Только у Бодлера мужская поэзия была не подошедшим тестом до тех пор, пока его не вымесили женские руки. Был изначальный физический контакт с той «плавной, ослепительной, душистой субстанцией»{227}, которая лежит в основе эротического влечения. Без «раннего притяжения к женской среде — mundi muliebris, еще до того, как оно возникнет по отношению к матери, без волнующего прикосновения мехов и кружев, без аромата груди и волос, без легкого перезвона драгоценностей и шуршанья лент даже самый гениальный творец-мужчина не достигнет художественной зрелости, останется несовершенным», уверяет Бодлер. Тут мы впервые замечаем неуклюжую юношескую стыдливость, которую испытывали все окружающие и никто — ни Гейне, ни Гюго — полностью не преодолел. Именно она стала предтечей «Дерньер мод» Малларме, восторжествовала в образе Одетты и в кадрах Макса Офюльса. Именно она сделала неповторимыми женские характеры, которые у Бодлера иной раз кажутся аллегориями, а в худшем случае — монументальными статуями больших городов, призванными заслонять и заглушать равнодушное уличное движение; или же в них есть нечто кладбищенское, декоративное, нечто величаво-смутное. К примеру, Красота из одноименного сонета «Цветов зла», говоря о себе «как лебедь, я бела, и холодна, как снег»[57], расписывается в собственной слабости и признает себя образцом «для гордых изваяний», и эта аллегорическая фигура проницательно предвосхищает пародию на самое себя.

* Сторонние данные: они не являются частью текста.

(* ===== verification/ClientStart.v ===== *)
(** * The client from its start to its end (client/main.go, client/internal/config,
    client/internal/app)

    The command line, the patch, the daemon, the rounds with the games and the end;
    on Windows the association of patch files with the program.  The rounds are those
    of ClientApp.v, with the sessions of ClientRun.v: a session comes to its end, a
    goroutine of it panics and ends the process, or it goes on for ever ([course]).
    What the program does is a list of events.  The environment variable of the
    directory of the sockets is assumed to be set ([sr_env]); without it the program
    panics. *)

From stdpp Require Import base gmap sets strings vector numbers tactics list.
From Stdlib Require Import ZArith Lia.
From S2P Require Import Prelude Words GoIO GoStr WalEntry Packet Wal IpcMsg SendQueue.
From S2P Require Import ClientPorts PositionSystem Daemon DaemonStart ClientSession GameInfo ClientRun ClientApp.

(** ** The command line *)






(** ** Events *)

Inductive event : Type :=
  | ESetValue (key name value : bytes)
  | ENotify
  | EPrint (text : bytes)
  | EError (e : error)
  | EDaemon (a : action)
  | ERound (p : Polled) (r : round)
  | ECloseDaemon.

Definition emit (e : event) : M (list event) unit := modify (λ l, l ++ [e]).


(** ** Starting the daemon (client/internal/util) *)

(** [os.Getenv("XDG_RUNTIME_DIR")] or [os.Getenv("TMP")]. *)
Definition RunDir (p : platform) (env : bytes) : bytes :=
  match p with
  | Unix => env ++ str "/ootmm"
  | Windows => env ++ str "\OoTMM"
  end.

Definition daemonSocketPath (p : platform) (env : bytes) : bytes := RunDir p env ++ str "/internal.sock".
Definition daemonLockPath (p : platform) (env : bytes) : bytes := RunDir p env ++ str "/internal.lock".

(** The attributes of the new process: which of its standard files are the null
    device (the others are closed) and whether it leads a session or a process group. *)
Record ProcAttr : Type := MkProcAttr {
  pa_null : list bool;
  pa_setsid : bool;
  pa_new_group : bool;
}.

Inductive proc_event : Type := OpenNull | CloseNull | Spawn (path : bytes) (args : list bytes) (attr : ProcAttr) | Release.

Definition proc_emit (e : proc_event) : M (list proc_event) unit := modify (λ l, l ++ [e]).

(** [openNull] and [start] are what the system answers. *)
Definition StartDetachedProcess (p : platform) (openNull start : res unit) (path : bytes) (args : list bytes) :
    M (list proc_event) unit :=
  match p with
  | Unix =>
      lift openNull;;
      proc_emit OpenNull;;
      deferred (
        let attr := MkProcAttr [true; true; true] true false in
        lift start;;
        proc_emit (Spawn path args attr);;
        proc_emit Release)
        (proc_emit CloseNull)
  | Windows =>
      let attr := MkProcAttr [false; false; false] false true in
      lift start;;
      proc_emit (Spawn path args attr);;
      proc_emit Release
  end.

(** ** File associations (util_windows.go)

    [create] is what [registry.CreateKey] answers for a key: whether it existed.
    The errors of [SetStringValue] are dropped by the code. *)

Definition create_key (create : bytes → res bool) (key : bytes) : M (list event) bool := lift (create key).

Definition key_ootmm : bytes := str "Software\Classes\.ootmm".
Definition key_patch : bytes := str "Software\Classes\OoTMM.Patch".
Definition key_command : bytes := str "Software\Classes\OoTMM.Patch\shell\open\command".
Definition key_icon : bytes := str "Software\Classes\OoTMM.Patch\DefaultIcon".

(** The double quote. *)
Definition quoted (s : bytes) : bytes := [U8 34] ++ s ++ [U8 34].

Definition registerFileAssociation_windows (executable : res bytes) (create : bytes → res bool) :
    M (list event) unit :=
  path ← lift executable;
  ok ← create_key create key_ootmm;
  let changed := negb ok in
  emit (ESetValue key_ootmm [] (str "OoTMM.Patch"));;
  ok ← create_key create key_patch;
  let changed := changed || negb ok in
  emit (ESetValue key_patch [] (str "OoTMM Patch File"));;
  create_key create key_command;;
  let changed := changed || negb ok in
  emit (ESetValue key_command [] (quoted path ++ str " " ++ quoted (str "%1")));;
  create_key create key_icon;;
  let changed := changed || negb ok in
  emit (ESetValue key_icon [] (quoted path ++ str ",-2"));;
  if changed then emit ENotify else mret tt.

(** An error is a [return]. *)
Definition registerFileAssociation (p : platform) (executable : res bytes) (create : bytes → res bool) :
    M (list event) unit :=
  match p with
  | Unix => mret tt
  | Windows => ignore (registerFileAssociation_windows executable create)
  end.

(** ** What is displayed *)







(** ** The rounds *)

Section app.
Context {C : Type} `{IpcConn C} (to_conn : C → conn).











(** ** Run and Start *)





(** ** Facts *)














End app.

(** The process that is started shares no file with the client and no session, its
    handle is released, and the null device is closed whatever the system answers. *)
Lemma StartDetachedProcess_spec p openNull start path args :
  returns openNull → returns start →
  let '(l, r) := StartDetachedProcess p openNull start path args [] in
  r = match p with Unix => openNull;; start | Windows => start end
  ∧ (OpenNull ∈ l ↔ CloseNull ∈ l)
  ∧ (r = Ok tt ↔ ∃ a, Spawn path args a ∈ l ∧ Release ∈ l ∧ pa_setsid a || pa_new_group a = true).
Proof.
  intros [Hp Hf] [Hp' Hf'].
  destruct p, openNull as [[]|e| |], start as [[]|e'| |]; try done; unfold proc_emit, modify; simpl;
    (split; [reflexivity|]; split; [set_solver|]);
    (split; [intros Hr|intros (a & Ha & Hl & _)]); try done; try (exfalso; set_solver).
  all: eexists; split; [repeat constructor|split; [set_solver|reflexivity]].
Qed.

(** ** Properties *)

(** Which keys were answered and which not, for a concrete number of keys. *)
Ltac answered_keys :=
  split; [lia|];
  split; [intros [|[|[|[|i]]]] key Hi Hk; try lia; simpl in Hk; simplify_eq; by eauto|];
  split; [intros key Hk; simpl in Hk; simplify_eq; by eauto|].

(** The association of patch files on Windows.  The values are set key by key until a
    key cannot be created; the shell is notified only when all four were, and only if
    one of the first two keys is new: the code compares the answer for the second key
    again after the third and the fourth, so that a new command or icon alone goes
    without a notification. *)
Theorem file_association path create :
  (∀ key, returns (create key)) →
  let keys := [key_ootmm; key_patch; key_command; key_icon] in
  let values := [str "OoTMM.Patch"; str "OoTMM Patch File";
                 quoted path ++ str " " ++ quoted (str "%1"); quoted path ++ str ",-2"] in
  ∃ n, n ≤ 4
    ∧ (∀ i key, i < n → keys !! i = Some key → ∃ ok, create key = Ok ok)
    ∧ (∀ key, keys !! n = Some key → ∃ e, create key = Err e)
    ∧ fst (registerFileAssociation Windows (Ok path) create [])
      = take n (zip_with (λ key value, ESetValue key [] value) keys values)
        ++ (if decide (n = 4 ∧ (create key_ootmm = Ok false ∨ create key_patch = Ok false))
            then [ENotify] else []).
Proof.
  intros Hc. cbv zeta.
  assert (∀ key, (∃ ok, create key = Ok ok) ∨ ∃ e, create key = Err e) as H.
  { intros key. destruct (Hc key) as [Hp Hf]. destruct (create key); [by eauto..|done|done]. }
  unfold registerFileAssociation, ignore, registerFileAssociation_windows, create_key, emit, modify, lift,
    mbind, M_bind, mret, M_ret.
  destruct (H key_ootmm) as [[o1 H1]|[e H1]]; rewrite H1; [|by exists 0; answered_keys].
  destruct (H key_patch) as [[o2 H2]|[e H2]]; rewrite H2; [|by exists 1; answered_keys].
  destruct (H key_command) as [[o3 H3]|[e H3]]; rewrite H3; [|by exists 2; answered_keys].
  destruct (H key_icon) as [[o4 H4]|[e H4]]; rewrite H4; [|by exists 3; answered_keys].
  exists 4. answered_keys. destruct o1, o2; case_decide as Hd; try done.
  all: exfalso; naive_solver.
Qed.




#[local] Instance Info_eq_dec : EqDecision Info.
Proof. solve_decision. Defined.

Но есть и лучшие случаи, неожиданные, истинно бодлеровские, в которых аллегория скрыта в облике одинокой фигуры, выписанной с мельчайшими подробностями, во всех ее жестах, как, например, в стихотворении «Любовь к обманчивому», шести аллегорических четверостишиях, почти лишенных заглавных букв (за исключением «Небес», затерявшихся в двадцатой строчке, и завершающей стих «Красоты»). Аллегория заявлена в названии: вся лирика — любовный реверанс перед тем, что является оборотной стороной истины. Но давайте рассмотрим незабываемое начало:
Здесь аллегории нет и в помине. Мы видим женщину, которая, повинуясь собственному внутреннему ритму, пересекает сцену под звуки «мелодий, бьющихся о низкий потолок». Комментаторы терялись в попытках определить, о ком именно идет речь: быть может, это Мари Добрен? Или некая мадам Б., героиня другого стихотворения? Или неизвестная актриса? Танцовщица? «Едва ли нам удастся разгадать личность героини»{228}, — заключает Клод Пишуа. Единственный самоочевидный признак — женщина зрелой красоты. Иначе и быть не может, ведь она появляется перед нами, словно Кибела, увенчанная короной в виде зубчатой башни. «Царственная башня» — это «все то, что прожито»[59]. Вот где мы почти безотчетно погружаемся в аллегорию. Женская фигура уже не проходит перед нами медленной, ленивой поступью. Теперь она неподвижна, фронтальна. Красота здесь не «холодна, как снег», нет, здесь «персик сердца смят»[60] (идеальный бодлеровский штрих), а в глазах «всей печалью мира» «та же пустота, что в Небесах пустых»[61]. Пожалуй, уместно вспомнить, что наиболее ценным качеством, которое отрицал в женщинах Бодлер, является именно печаль. Но мы зашли значительно дальше женского существа как такового: очутились там, где царят «шкатулки без кудрей, ларцы без сувенира». Это край чистой видимости, блаженно позабывшей о всякой сущности. Край, ставший желанной целью «ума, бегущего от истины в мечту», возрадовавшись при виде этой бездонной пустоты. Исключительное ощущение. Его испытал и другой одинокий странник в этом краю — Ницше, написавший: «Искусство нам дано, чтобы не умереть от истины»{229}.